▶ _PROBLEM STATEMENT_: Using the material that follows, output exactly the lines from the one containing "#[local] Instance lines_laws" through the one containing "Proof. intros Hc", with both ends kept.

▶ _RECORDS FOR PROCESSING_:
*** Block opens ***
#[local] Instance lines : ArgMatches Line := {|
  get_one ty id l :=
    match lookup_arg id l with
    | Some a =>
        match action a with
        | Value ty' => if decide (ty' = ty) then Ok (Some (sample ty)) else Panic "Mismatch between definition and access"
        | _ => Panic "Mismatch between definition and access"
        end
    | None => Ok None
    end;
  get_many id l := match lookup_arg id l with Some _ => Ok (Some ["key=value"]) | None => Ok None end;
  get_flag id l := match lookup_arg id l with Some _ => Ok true | None => Panic "undeclared" end;
  subcommand l := let 'Given _ _ sub := l in (fun l' => (name_of l', l')) <$> sub;
  parsed := parsed_line;
|}.

#[local] Instance lines_laws : ArgMatchesLaws Line.
Proof.
  split; intros above c [above' c' sub]; cbn.
  - intros id a ty (-> & -> & _) -> Ha. rewrite Ha. rewrite decide_True by done. by eexists.
  - intros id a id' a' ty ty' (-> & -> & _) -> Ha _ _ _. rewrite Ha. by rewrite decide_True.
  - intros id a (-> & -> & _) -> Ha. by eexists.
  - intros id a (-> & -> & _) -> Ha. by eexists.
  - intros id ty (-> & -> & _) ->. done.
  - intros (-> & -> & H). destruct sub as [l'|]; [|done]. cbn. destruct H as (c'' & Hc & Hp).
    exists c''. destruct l' as [a'' d s]. cbn in *. destruct Hp as (-> & -> & Hp). done.
Qed.

Definition proposal_line (c : Command) : Line :=
  Given [] ProposalCommand.proposal_command (Some (Given CommandLineTheorems.proposal_options c None)).
Definition edit : Command :=
  ProposalCommand.about_proposal "edit" [typed TPath "new-body"; typed TPath "new-logic"].

Lemma proposal_line_parsed c :
  c ∈ subcommands ProposalCommand.proposal_command -> subcommand_required c = false ->
  parsed [] ProposalCommand.proposal_command (proposal_line c).
Proof. intros Hc Hr. cbn. split; [done|]. split; [done|]. by exists c. Qed.

Lemma proposal_options_are_there_witness :
  exists r, read_proposal (proposal_line ProposalCommand.create) = Ok r.
Proof.
  apply (CommandLineTheorems.proposal_options_are_there (proposal_line ProposalCommand.create)).
  - apply proposal_line_parsed; [by repeat constructor|done].
  - intros m'. discriminate.
Defined.
(** * Outlier removal for 3D point sets (CGAL [remove_outliers.h])

    A shallow embedding of [CGAL::internal::compute_avg_knn_sq_distance_3]
    and [CGAL::remove_outliers], together with the properties of the
    scoring pass, the ranking structure and the dual-threshold cut. *)

From Stdlib Require Import ZArith QArith Qround Qpower Lia Lqa Bool List.
From Stdlib Require Import Floats.SpecFloat.
From stdpp Require Import base list sorting.
Import ListNotations.

Close Scope Q_scope.
Open Scope Z_scope.

(** ** IEEE 754 binary64, the C++ [double]

    [threshold_percent], [threshold_distance] and the progress fraction
    handed to the callback are C++ [double]s.  They are modelled by the
    Standard Library's specification of binary64 arithmetic
    ([SpecFloat], precision 53, [emax] 1024, round to nearest even). *)
Module Double.

Definition prec : Z := 53.
Definition emax : Z := 1024.

Definition double : Type := spec_float.

(** A [double] is a canonically encoded binary64 value. *)
Definition valid (x : double) : bool := valid_binary prec emax x.

Definition sub : double -> double -> double := SFsub prec emax.
Definition mul : double -> double -> double := SFmul prec emax.
Definition div : double -> double -> double := SFdiv prec emax.
Definition leb : double -> double -> bool := SFleb.
Definition ltb : double -> double -> bool := SFltb.

(** Conversion of an integer to [double] (round to nearest even). *)
Definition of_Z (z : Z) : double := binary_normalize prec emax z 0 false.

(** [double(n)] for a [std::size_t] value [n]. *)
Definition of_size (n : nat) : double := of_Z (Z.of_nat n).

(** The literals [0.], [1.], [10.] and [100.0]. *)
Definition zero : double := S754_zero false.
Definition one : double := Eval vm_compute in of_Z 1.
Definition d10 : double := Eval vm_compute in of_Z 10.
Definition d100 : double := Eval vm_compute in of_Z 100.

Definition INT_MIN : Z := - 2 ^ 31.
Definition INT_MAX : Z := 2 ^ 31 - 1.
*** Block closes ***
▶ _ANSWER BELOW_:
#[local] Instance lines_laws : ArgMatchesLaws Line.
Proof.
  split; intros above c [above' c' sub]; cbn.
  - intros id a ty (-> & -> & _) -> Ha. rewrite Ha. rewrite decide_True by done. by eexists.
  - intros id a id' a' ty ty' (-> & -> & _) -> Ha _ _ _. rewrite Ha. by rewrite decide_True.
  - intros id a (-> & -> & _) -> Ha. by eexists.
  - intros id a (-> & -> & _) -> Ha. by eexists.
  - intros id ty (-> & -> & _) ->. done.
  - intros (-> & -> & H). destruct sub as [l'|]; [|done]. cbn. destruct H as (c'' & Hc & Hp).
    exists c''. destruct l' as [a'' d s]. cbn in *. destruct Hp as (-> & -> & Hp). done.
Qed.

Definition proposal_line (c : Command) : Line :=
  Given [] ProposalCommand.proposal_command (Some (Given CommandLineTheorems.proposal_options c None)).
Definition edit : Command :=
  ProposalCommand.about_proposal "edit" [typed TPath "new-body"; typed TPath "new-logic"].

Lemma proposal_line_parsed c :
  c ∈ subcommands ProposalCommand.proposal_command -> subcommand_required c = false ->
  parsed [] ProposalCommand.proposal_command (proposal_line c).
Proof. intros Hc Hr. cbn. split; [done|]. split; [done|]. by exists c. Qed.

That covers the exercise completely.